The Blacklist s2 ep 12

A cult leader preaches an unpleasant sexual morality to his followers, before a child is produced in front of the congregation, dressed as a bride and apparently about to be married to an adult. The wedding can’t take place because an unknown group storms the cult’s compound, killing most of them, while the leader, Justin Kenyon of the Kenyon Family – this week’s Blacklisters – goes missing. It’s a creepy opening to a supremely creepy episode, in which the corruption of children will recur as a theme – some of them are driving vehicles loaded with explosives, and others were cast out of the Kenyon cult at an early age and went feral as a result.

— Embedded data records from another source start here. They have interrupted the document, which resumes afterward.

(* ===== verification/ChatTask.v ===== *)
(** * The chat task

    [ChatTask] of examples/chat/chat_task.rs: a task for a chat of two, which
    sends text messages and nickname changes through the task loop, and turns
    the messages it receives into [ChatMessage]s for the user interface.

    The state holds the task, the task loop it was started on (whose channels
    the task's senders and receiver belong to), the channel of chat messages and
    the sends that have been spawned on the reactor but have not run.  The
    reactor may run a spawned send at any later time, in any order.  The mutex
    around the peer's name is never held across a panic, so taking it succeeds. *)

From S2P Require Import Prelude Text External Errors Types Csn Cookie Nonce Crypto Tasks Messages.
From S2P Require Import Boxes Context Signaling Client TaskLoop.

Definition TYPE_MSG : string := "msg".
Definition TYPE_NICK_CHANGE : string := "nick_change".
Definition KEY_TYPE : string := "type".
Definition KEY_TEXT : string := "text".
Definition KEY_NICK : string := "nick".

(** The debug rendering of a value (crate rmpv), part of an error message. *)
Class ValueDebug := { value_debug : Value → string }.

Module ChatMessage.
Inductive ChatMessage :=
  | Msg (text : string)
  | NickChange (nick : string)
  | Disconnect (reason : CloseCode).
End ChatMessage.
Abbreviation ChatMessage := ChatMessage.ChatMessage.

(** The senders are held or not; what they send to is in the loop. *)
Record ChatTask := mkChatTask {
  our_name : string;
  peer_name : option string;
  outgoing_tx : bool;
  disconnect_tx : bool;
}.

(** [ChatTask::new]. *)
Definition chat_task_new (our_name : string) : ChatTask := mkChatTask our_name None false false.

(** ** The Task trait *)

Definition set_peer_name (name : string) (t : ChatTask) : ChatTask :=
  mkChatTask (our_name t) (Some name) (outgoing_tx t) (disconnect_tx t).

Section trait.
Context `{!ValueDebug}.

(** [init]. *)
Definition chat_init (data : option (gmap string Value)) (self : ChatTask)
    : (unit + string) * ChatTask :=
  match data with
  | Some map =>
      match map !! "nickname" with
      | Some (Value.String nickname) =>
          let name := match nickname with Utf8Valid s => s | _ => "?" end in
          (inl tt, set_peer_name name self)
      | Some val => (inr ("The " +:+ dquote +:+ "nickname" +:+ dquote
          +:+ " field has the wrong type: " +:+ value_debug val), self)
      | None => (inr ("No " +:+ dquote +:+ "nickname" +:+ dquote
          +:+ " field in data passed to task initialization"), self)
      end
  | None => (inr "No data passed to task initialization", self)
  end.

(** [name], [data] and [supported_types]. *)
Definition chat_name : string := "v0.simplechat.tasks.saltyrtc.org".
Definition chat_data (self : ChatTask) : option (gmap string Value) :=
  Some {["nickname" := Value.from_string (our_name self)]}.
Definition chat_supported_types : list string := [TYPE_MSG; TYPE_NICK_CHANGE].

#[export] Instance chat_task : Task ChatTask := {|
  task_init := chat_init;
  task_name self := chat_name;
  task_data := chat_data;
  task_supported_types self := chat_supported_types;
|}.
End trait.

(** ** The running task *)

Record ChatState (S C Ch : Type) (Q : Type → Type) := mkChatState {
  cs_task : ChatTask;
  cs_loop : TaskLoop S C Ch Q;
  (** The channel of [incoming_tx]. *)
  cs_messages : Q ChatMessage;
  cs_spawned : list ChatMessage;
  (** The future that handles the incoming task messages: still running. *)
  cs_handler : bool;
}.
Arguments mkChatState {S C Ch Q}.
Arguments cs_task {S C Ch Q}.
Arguments cs_loop {S C Ch Q}.
Arguments cs_messages {S C Ch Q}.
Arguments cs_spawned {S C Ch Q}.
Arguments cs_handler {S C Ch Q}.

Section chat_task.
Context {S C Ch : Type} {Q : Type → Type} `{!Env, !Mpsc Q}.
Abbreviation St := (ChatState S C Ch Q).
Abbreviation CM := (M env St).
Implicit Types c : St.

Definition cs_set_task (t : ChatTask) c : St :=
  mkChatState t (cs_loop c) (cs_messages c) (cs_spawned c) (cs_handler c).
Definition cs_set_loop (l : TaskLoop S C Ch Q) c : St :=
  mkChatState (cs_task c) l (cs_messages c) (cs_spawned c) (cs_handler c).
Definition cs_set_messages (q : Q ChatMessage) c : St :=
  mkChatState (cs_task c) (cs_loop c) q (cs_spawned c) (cs_handler c).
Definition cs_set_spawned (ms : list ChatMessage) c : St :=
  mkChatState (cs_task c) (cs_loop c) (cs_messages c) ms (cs_handler c).
(** The handler ends, and its receiver is dropped. *)
Definition cs_finish c : St :=
  mkChatState (cs_task c) (task_drop_incoming (cs_loop c)) (cs_messages c) (cs_spawned c) false.

(** Sending a map through [outgoing_tx]. *)
Definition chat_send (err : string) (map : gmap string Value) : CM string unit :=
  c ← mget;
  _ ← mlift (expect (if outgoing_tx (cs_task c) then Some tt else None) "outgoing_tx is None");
  let '(ok, q) := mpsc_send (TaskMessage.Value map) (tl_outgoing (cs_loop c)) in
  _ ← mput (cs_set_loop (tl_set_outgoing q (cs_loop c)) c);
  if (ok : bool) then mret tt else throw (err +:+ mpsc_send_error).

Definition text_map (msg : string) : gmap string Value :=
  <[KEY_TEXT := Value.from_string msg]> {[KEY_TYPE := Value.from_string TYPE_MSG]}.
Definition nick_map (new_nick : string) : gmap string Value :=
  <[KEY_NICK := Value.from_string new_nick]> {[KEY_TYPE := Value.from_string TYPE_NICK_CHANGE]}.

(** [send_msg]. *)
Definition send_msg (msg : string) : CM string unit :=
  chat_send "Could not send message: " (text_map msg).

(** [change_nick]: the own name changes only if the message could be sent. *)
Definition change_nick (new_nick : string) : CM string unit :=
  _ ← chat_send "Could not change nickname: " (nick_map new_nick);
  mmodify (λ c, cs_set_task (mkChatTask new_nick (peer_name (cs_task c)) (outgoing_tx (cs_task c))
    (disconnect_tx (cs_task c))) c).

(** [start]: the senders are stored and the handler is spawned. *)
Definition chat_start (l : TaskLoop S C Ch Q) (self : ChatTask) (messages : Q ChatMessage) : St :=
  mkChatState (mkChatTask (our_name self) (peer_name self) true true) l messages [] true.

(** [close]: the reason goes through the disconnect channel, once. *)
Definition chat_close {E} (reason : CloseCode) : CM E unit :=
  mmodify (λ c,
    let t := cs_task c in
    let c' := cs_set_task (mkChatTask (our_name t) (peer_name t) (outgoing_tx t) false) c in
    if disconnect_tx t then cs_set_loop (task_disconnect (Some reason) (cs_loop c)) c' else c').

(** ** Incoming messages *)

Definition spawn_send (m : ChatMessage) : CM unit unit :=
  mmodify (λ c, cs_set_spawned (cs_spawned c ++ [m]) c).

(** A value message: by its type, with the warnings left out. *)
Definition chat_value (map : gmap string Value) : CM unit unit :=
  msg_type_val ← mlift (expect (map !! KEY_TYPE) "Message is missing type");
  msg_type ← mlift (expect (Value.as_str msg_type_val) "Message type is not a string");
  if bool_decide (msg_type = TYPE_MSG) then
    match v ← map !! KEY_TEXT; Value.as_str v with
    | Some text => spawn_send (ChatMessage.Msg text)
    | None => mret tt
    end
  else if bool_decide (msg_type = TYPE_NICK_CHANGE) then
    match v ← map !! KEY_NICK; Value.as_str v with
    | Some nick =>
        _ ← mmodify (λ c, cs_set_task (set_peer_name nick (cs_task c)) c);
        spawn_send (ChatMessage.NickChange nick)
    | None => mret tt
    end
  else mret tt.

(** The closure of [for_each] in [start]. *)
Definition chat_incoming (msg : TaskMessage) : CM unit unit :=
  match msg with
  | TaskMessage.Value map => chat_value map
  | TaskMessage.Application _ => mret tt
  | TaskMessage.Close reason =>
      c ← mget;
      let '(ok, q) := mpsc_send (ChatMessage.Disconnect reason) (cs_messages c) in
      _ ← mput (cs_set_messages q c);
      if (ok : bool) then mret tt else throw tt
  end.

(** One item of the handler's stream, or its end once the reader, which holds
    the sender, is gone; an error of the closure ends it as well. *)
Definition chat_turn : CM unit unit :=
  c ← mget;
  let '(next, q) := mpsc_recv (tl_incoming (cs_loop c)) in
  _ ← mput (cs_set_loop (tl_set_incoming q (cs_loop c)) c);
  match next with
  | Some msg =>
      r ← mtry (chat_incoming msg);
      match r with inl _ => mret tt | inr _ => mmodify cs_finish end
  | None => if tl_reader (cs_loop c) then mret tt else mmodify cs_finish
  end.

(** The reactor runs a spawned send; its result is ignored. *)
Definition spawned_turn (before after : list ChatMessage) (m : ChatMessage) : CM unit unit :=
  mmodify (λ c, cs_set_messages (mpsc_send m (cs_messages c)).2 (cs_set_spawned (before ++ after) c)).

(** A step of the receiving side: the handler takes a message, or a spawned
    send runs. *)
Inductive chat_step c : St → Prop :=
  | chat_step_handler w c' w' : cs_handler c = true → chat_turn c w = (Ok tt, c', w') → chat_step c c'
  | chat_step_spawned before m after w c' w' : cs_spawned c = before ++ m :: after →
      spawned_turn before after m c w = (Ok tt, c', w') → chat_step c c'.
End chat_task.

Red advises the FBI that the Kenyons make their money from storing weapons for baddies in buried shipping containers, which brings Keen and Ressler into the picture. Armed with a warrant, they lead a raid on the compound, although as usual they’ll be kidnapped. Also as usual, there’s something in all of this for Red; once the dust has settled, he goes into one of the underground bunkers, where he finds a vehicle which looks like a 60s Presidential car of the sort in which John F. Kennedy was assassinated. Whether it’s actually supposed to be that car isn’t discussed, although I can’t imagine that the fact that the real vehicle is in a museum will get in the way of The Blacklist’s writers if that’s the road they decide to go down. Anyway, there’s a McGuffin-holding briefcase in the boot of the car, which Red retrieves. He then phones a number picked up from Alan Fitch’s St. Petersburg safe, and a mysterious person – presumably a new Big Bad – answers.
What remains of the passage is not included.